The new executive director of the Basalt Chamber of Commerce is undaunted by the economic challenges the town faces and has a plan to help revitalize the downtown commercial core.
Robin Waters said Basalt is going through a transition and that she sees the present as a time of opportunity. One of her main thrusts as the head of the chamber will be to educate prospective business operators and developers about the plans of two nonprofits to build a river center and energy-efficiency innovation center just west of downtown. Those projects by the Rocky Mountain Institute and Roaring Fork Conservancy will be a catalyst for downtown revitalization, she said. Infrastructure work on the buildings is scheduled to begin this year. The innovation center could be completed in late 2015. The river center is likely to be completed the following year.
“I and a lot of people see possibilities,” Waters said.
She plans to form a volunteer committee that works on business and economic development. They will prepare a package on what is happening in Basalt and urge interested parties to get involved in the town now, whether it’s renting a commercial space or seizing a development opportunity, before prices rise and opportunities slip away.
Waters said Basalt isn’t the first town to experience a “devitalization” of its downtown.
“It’s a phenomenon that happens all across the country,” she said.
When a community is proactive and engaged in addressing the underlining issues “it almost always changes back,” she said.
Basalt is taking the right steps to spur revitalization, in Waters’ view. Business owners and operators formed the Downtown Business Association to promote the core and provide a voice in issues.
The town government started a community planning effort that will help determine what gets built on key open spaces, such as the former Pan and Fork Mobile Home Park, and other downtown properties. Some differences in opinions have emerged from that process. Some people want open space preserved; others see development opportunities.
Waters views the differences as healthy community debate. Everyone has the same goals — to increase vitality while preserving a high quality of life — so it’s a matter of finding compromises that benefit all, according to Waters. She said she sees the conflict as friction that will provide the spark for a solution.
Waters said she believes the turnaround for the downtown core is less than a year away. She is asking current business owners to remain patient.
“I would only say to them, ‘Hang tight. Hold your place. You’ll be happy you’re here in less than a year,’” she said.
Waters acknowledged the chamber is in a bit of a sticky spot when it comes to downtown revitalization. It cannot focus on that issue and ignore the needs of members outside the core.
“We all need to keep in mind, Basalt is bigger than downtown,” she said.
Willits Town Center and Orchard Plaza are economic drivers, she noted. Whole Foods Market and City Market draw the traffic that businesses need to thrive. Two key businesses — Basalt Bike and Ski, and Bristlecone Mountain Sports — relocated from spaces in or around downtown to Willits Town Center. Another key downtown retailer, Midland Clothing, is preparing to move to Willits.

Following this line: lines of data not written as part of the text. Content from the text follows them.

(* ===== verification/RelayerProps.v ===== *)
(** * Lemmas about the relayer

    Numbers and symbols are read back from the text of an event, the hexadecimal
    reading of MyDecode is the big-endian value, and what the loops over the two
    chains leave behind. *)
From Stdlib Require Import Ascii.
From S2P Require Import Prelude Wp Sdk Oracle BridgeTypes MarginTypes RelayerTypes Relayer.

(** ** Text *)

Lemma pretty_digit_val d : (d < 10)%N → Z.of_nat (Ascii.nat_of_ascii (pretty_N_char d)) - 48 = Z.of_N d.
Proof.
  intros H. assert (d = 0 ∨ d = 1 ∨ d = 2 ∨ d = 3 ∨ d = 4 ∨ d = 5 ∨ d = 6 ∨ d = 7 ∨ d = 8 ∨ d = 9)%N
    as Hd by lia.
  by repeat destruct Hd as [->|Hd]; [..|subst].
Qed.

Lemma digits_value_pretty n s : digits_value (pretty_N_go n s) 0 = digits_value s (Z.of_N n).
Proof.
  revert s. induction (N.lt_wf_0 n) as [n _ IH]; intros s.
  destruct (decide (n = 0)%N) as [->|Hn]; [done|].
  rewrite pretty_N_go_step by lia. rewrite IH by (apply N.div_lt; lia).
  pose proof (N.mod_lt n 10 ltac:(lia)). cbn [digits_value]. rewrite pretty_digit_val by done.
  pose proof (N.div_mod n 10 ltac:(lia)) as Hn'. revert Hn' H.
  generalize (n `div` 10)%N (n `mod` 10)%N. intros q r -> H.
  destruct (Z.leb_spec 0 (Z.of_N r)); [|lia]. destruct (Z.leb_spec (Z.of_N r) 9); [|lia].
  cbn. f_equal. lia.
Qed.

Lemma digits_value_head s v : digits_value s 0 = Some v → s ≠ "" →
  ∃ c s', s = String c s' ∧ c ≠ "-"%char ∧ c ≠ "+"%char.
Proof.
  destruct s as [|c s]; [done|]. intros H _. exists c, s. cbn in H.
  split_and!; [done| |]; intros ->; cbn in H; done.
Qed.

(** [big.Int.SetString] reads what [strconv.FormatUint] prints. *)
Lemma big_of_str_pretty (n : N) : big_of_str (pretty n) = Some (Z.of_N n).
Proof.
  assert (digits_value (pretty n) 0 = Some (Z.of_N n)) as Hd.
  { unfold pretty, pretty_N. case_match; [by subst|]. rewrite digits_value_pretty. done. }
  assert (pretty n ≠ "") as Hne.
  { intros He. destruct (decide (n = 0)%N) as [->|Hn]; [done|]. rewrite He in Hd.
    cbn in Hd. simplify_eq. lia. }
  destruct (digits_value_head _ _ Hd Hne) as (c & s & Hs & Hm & Hp). rewrite Hs in *. cbn.
  apply Ascii.eqb_neq in Hm, Hp. by rewrite Hm, Hp.
Qed.

Lemma Join_SplitAfter s c : Join (SplitAfter s c) = s.
Proof.
  unfold Join. induction s as [|a s IH]; [done|]. cbn. case_test; [exact (f_equal (String a) IH)|].
  destruct (SplitAfter s c) as [|p ps]; exact (f_equal (String a) IH).
Qed.

Lemma Contains_head c s : Contains (String c s) c = true.
Proof. unfold Contains. cbn. destruct (ascii_dec c c); [by destruct s|done]. Qed.

Lemma burn_symbol_prefixed s : burn_symbol (String defaultFurynetPrefix s) = Ok s.
Proof.
  unfold burn_symbol. rewrite Contains_head. cbn [ensure mbind res_bind].
  cbn [SplitAfter]. rewrite Ascii.eqb_refl. change (drop 1 (?x :: ?l)) with l.
  by rewrite Join_SplitAfter.
Qed.

(** ** Bytes *)

Lemma be_value_mono s n m : n ≤ m → be_value s n ≤ be_value s m.
Proof. revert n m. induction s as [|c s IH]; intros n m H; cbn; [done|]. apply IH. lia. Qed.

Lemma be_value_ge s n : 0 ≤ n → n ≤ be_value s n.
Proof.
  revert n. induction s as [|c s IH]; intros n H; cbn; [done|].
  etransitivity; [|apply IH]; pose proof (N2Z.is_nonneg (Ascii.N_of_ascii c)); lia.
Qed.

She credited Willits Town Center for expanding the diversity of Basalt businesses and producing the sales tax revenue base needed for municipal projects. Waters said the Basalt Business Center on the south side of Highway 82 deserves special recognition for “some great stores” that it brings to the mix. The Midvalley Design and Industrial Center along Willits Lane is another business incubator.
Basalt would be wise to promote the attributes and special character of each area, Waters said, while also working on a plan to tie them all together. The Basalt chamber previously helped launch an effort to install common monument signs for each of the neighborhoods, she noted. She also wants to resurrect discussion of a shuttle between the neighborhoods.

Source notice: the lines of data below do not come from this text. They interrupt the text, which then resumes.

(* ===== verification/Dispensation.v ===== *)
(** * The dispensation module

    x/dispensation: a distributor funds a distribution, which records what each
    recipient is owed; its runner pays the records out in batches.  Every block
    mints a fixed amount of fury for the ecosystem pool until a maximum.  This
    file holds the executors (executors.go), the message server, the dispatch and
    BeginBlocker (abci.go). *)
From S2P Require Import Prelude Sdk ClpTypes DispensationTypes DispensationKeeper Chain.

Section Dispensation.
Context {sdk : SDK}.

(** ** utils/parser.go *)
Definition TotalOutput (output : list Output) : res (list coin) :=
  match output with
  | [] => Err (EOther "no outputs to send transaction")
  | o :: rest => foldR (λ total o, coins_add_all total (OutCoins o)) (OutCoins o) rest
  end.

(** ** executors.go *)

Definition create_drop (height : Z) (name : string) (t : DistributionType)
    (authorizedRunner : string) (receiver : Output) : M DispensationStore () :=
  let distributionRecord := NewDistributionRecord DISTRIBUTION_STATUS_PENDING t name
    (OutAddress receiver) (OutCoins receiver) height (-1) authorizedRunner in
  st ← gets id;
  distributionRecord ←
    (if ExistsDistributionRecord st name (OutAddress receiver) DISTRIBUTION_STATUS_PENDING t then
       oldRecord ← lift (wrap (EDispensation ErrDistribution)
         (GetDistributionRecord st name (OutAddress receiver) DISTRIBUTION_STATUS_PENDING t));
       lift (DistributionRecordAdd distributionRecord oldRecord)
     else mret distributionRecord);
  wrapM (EDispensation ErrFailedOutputs) (SetDistributionRecord distributionRecord).

Definition CreateDrops (height : Z) (output : list Output) (name : string) (t : DistributionType)
    (authorizedRunner : string) : M DispensationStore () :=
  forM output (create_drop height name t authorizedRunner).

(** One record of a run.  An error of the transfer marks the record as failed;
    if a paid record cannot be marked as completed the coins are taken back. *)
Definition distribute_record (height : Z) (record : DistributionRecord) : M chain () :=
  match acc_from_bech32 (RecipientAddress record) with
  | Panic => lift Panic
  | Err _ => mret ()
  | Ok recipientAddress =>
      sent ← try (onBank (bank_send_mod_to_acc DispensationModule recipientAddress (RecordCoins record)));
      match sent with
      | inr _ => mustM (onDispensation (ChangeRecordStatus record height DISTRIBUTION_STATUS_FAILED))
      | inl _ =>
          done ← try (onDispensation (ChangeRecordStatus record height DISTRIBUTION_STATUS_COMPLETED));
          match done with
          | inr _ => mustM (onBank (bank_send_acc_to_mod recipientAddress DispensationModule
                                      (RecordCoins record)))
          | inl _ =>
              if DoesTypeSupportClaim record
              then onDispensation (modify (DeleteClaim (RecipientAddress record) (RecordType record)))
              else mret ()
          end
      end
  end.

Definition DistributeDrops (height : Z) (distributionName authorizedRunner : string)
    (t : DistributionType) (distributionCount : Z) : M chain (list DistributionRecord) :=
  st ← gets DispensationState;
  pendingRecords ← lift (GetLimitedRecordsForRunner st distributionName authorizedRunner t
    DISTRIBUTION_STATUS_PENDING distributionCount);
  forM pendingRecords (distribute_record height);;
  mret pendingRecords.

Definition AccumulateDrops (addr : string) (amount : list coin) : M chain () :=
  address ← lift (acc_from_bech32 addr);
  wrapM (EDispensation ErrFailedInputs)
    (onBank (bank_send_acc_to_mod address DispensationModule amount)).

Definition VerifyAndSetDistribution (distributionName : string) (t : DistributionType)
    (authorizedRunner : string) : M DispensationStore () :=
  st ← gets id;
  if ExistsDistribution st distributionName t authorizedRunner then fail (EDispensation ErrDistribution)
  else wrapM (EDispensation ErrDistribution)
         (SetDistribution (NewDistribution t distributionName authorizedRunner)).

(** ** msg_server.go *)

Definition msg_CreateDistribution (msg : MsgCreateDistribution.t) : M chain () :=
  height ← gets BlockHeight;
  let distributionName := (pretty height ++ "_" ++ MsgCreateDistribution.Distributor msg)%string in
  let t := MsgCreateDistribution.DistType msg in
  let runner := MsgCreateDistribution.AuthorizedRunner msg in
  onDispensation (VerifyAndSetDistribution distributionName t runner);;
  totalOutput ← lift (TotalOutput (MsgCreateDistribution.Outputs msg));
  AccumulateDrops (MsgCreateDistribution.Distributor msg) totalOutput;;
  onDispensation (CreateDrops height (MsgCreateDistribution.Outputs msg) distributionName t runner).

(** [TimestampProto] fails on times outside the range of a timestamp. *)
Context (TimestampProto : string → res string).

Definition NewUserClaim (userAddress : string) (t : DistributionType) (time : string) : res UserClaim :=
  tProto ← TimestampProto time; Ok (mkUserClaim userAddress t tProto).

Definition msg_CreateUserClaim (claim : MsgCreateUserClaim.t) : M chain () :=
  st ← gets DispensationState;
  if ExistsClaim st (MsgCreateUserClaim.UserClaimAddress claim) (MsgCreateUserClaim.UserClaimType claim)
  then fail (EDispensation ErrBadRecord) else
  time ← gets BlockTime;
  newClaim ← lift (NewUserClaim (MsgCreateUserClaim.UserClaimAddress claim)
                     (MsgCreateUserClaim.UserClaimType claim) time);
  onDispensation (SetClaim newClaim).

Definition msg_RunDistribution (msg : MsgRunDistribution.t) : M chain () :=
  height ← gets BlockHeight;
  DistributeDrops height (MsgRunDistribution.DistributionName msg)
    (MsgRunDistribution.AuthorizedRunner msg) (MsgRunDistribution.DistType msg)
    (MsgRunDistribution.DistributionCount msg);;
  mret ().

(** ** handler.go *)
Inductive dispensation_msg :=
| DCreateDistribution (m : MsgCreateDistribution.t)
| DCreateUserClaim (m : MsgCreateUserClaim.t)
| DRunDistribution (m : MsgRunDistribution.t).

(** The stateless check and the handler, on the message as the check leaves it. *)
Definition DispensationHandler (m : dispensation_msg) : M chain () :=
  match m with
  | DCreateDistribution m =>
      m ← lift (MsgCreateDistribution_ValidateBasic m); msg_CreateDistribution m
  | DCreateUserClaim m => lift (MsgCreateUserClaim_ValidateBasic m);; msg_CreateUserClaim m
  | DRunDistribution m => lift (MsgRunDistribution_ValidateBasic m);; msg_RunDistribution m
  end.

(** ** abci.go *)

(** [return] in the middle: [None] ends the block processing. *)
Definition mint_amount (st : DispensationStore) : res (option Z) :=
  last ← IsLastBlock st;
  if (last : bool) then
    match MintController st with
    | None => Ok None
    | Some totalCounter => x ← i_sub MaxMintAmount totalCounter.2; Ok (Some x)
    end
  else Ok (Some MintAmountPerBlock).

Definition DispensationBeginBlocker : M chain () :=
  st ← gets DispensationState;
  can ← lift (TokensCanBeMinted st);
  if negb can then mret () else
  amount ← lift (mint_amount st);
  match amount with
  | None => mret ()
  | Some mintAmount =>
      c ← lift (new_coin (Symbol GetSettlementAsset) mintAmount);
      mintCoins ← lift (new_coins [c]);
      if negb (coins_valid mintCoins) || negb (length mintCoins =? 1)%nat then mret () else
      match acc_from_bech32 EcoPool with
      | Panic => lift Panic
      | Err _ => mret ()
      | Ok ecoPoolAddress =>
          minted ← try (onBank (bank_mint DispensationModule mintCoins));
          match minted with
          | inr _ => mret ()
          | inl _ =>
              try (onBank (bank_send_mod_to_acc DispensationModule ecoPoolAddress mintCoins));;
              match mintCoins with
              | c :: _ => try (onDispensation (AddMintAmount c));; mret ()
              | [] => lift Panic
              end
          end
      end
  end.
End Dispensation.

Waters replaced Heather Smith, the chamber director for the past seven years. Smith is moving to Telluride with her family. She helped Waters with the transition this month.
The position was advertised at a pay range of $40,000 to $45,000 and no benefit package.
Waters credited Smith with keeping the membership solid throughout the difficult recession. Membership has ranged from 375 to 500 in recent years, according to Waters. The chamber’s budget is about $200,000.
Waters has 29 years of experience in public relations, marketing, management, fundraising, program development and event coordination. She lives in the Basalt area, and her ties to the Roaring Fork Valley go back to 1980. She was a reporter for the Snowmass Sun and the Aspen Daily News in the early 1980s.
Her other goals as the head of the chamber include:
• Broadening the chamber’s connection to the community. Waters said she wants to represent more than business owners and operators. She wants to establish a “Friends of the Chamber” membership for residents. She hopes that chamber businesses will formalize a discount system for community members who have a “friend” membership.
• Increasing personal communication so that businesses can directly tell consumers what they have to offer. Waters also wants to implement an ambassador program that will greet new businesses and new residents.
• Partnering with the town government and other entities to pursue scenic byway designation for Frying Pan Road. That would increase exposure and potentially free up grant money.
• Tapping Basalt’s business community for volunteers for a variety of tasks. Some volunteers are needed for specialized duties, such as working on marketing plans. Others are needed for grunt work during special events.
Robin Waters replaced Heather Smith, the chamber director for the last seven years.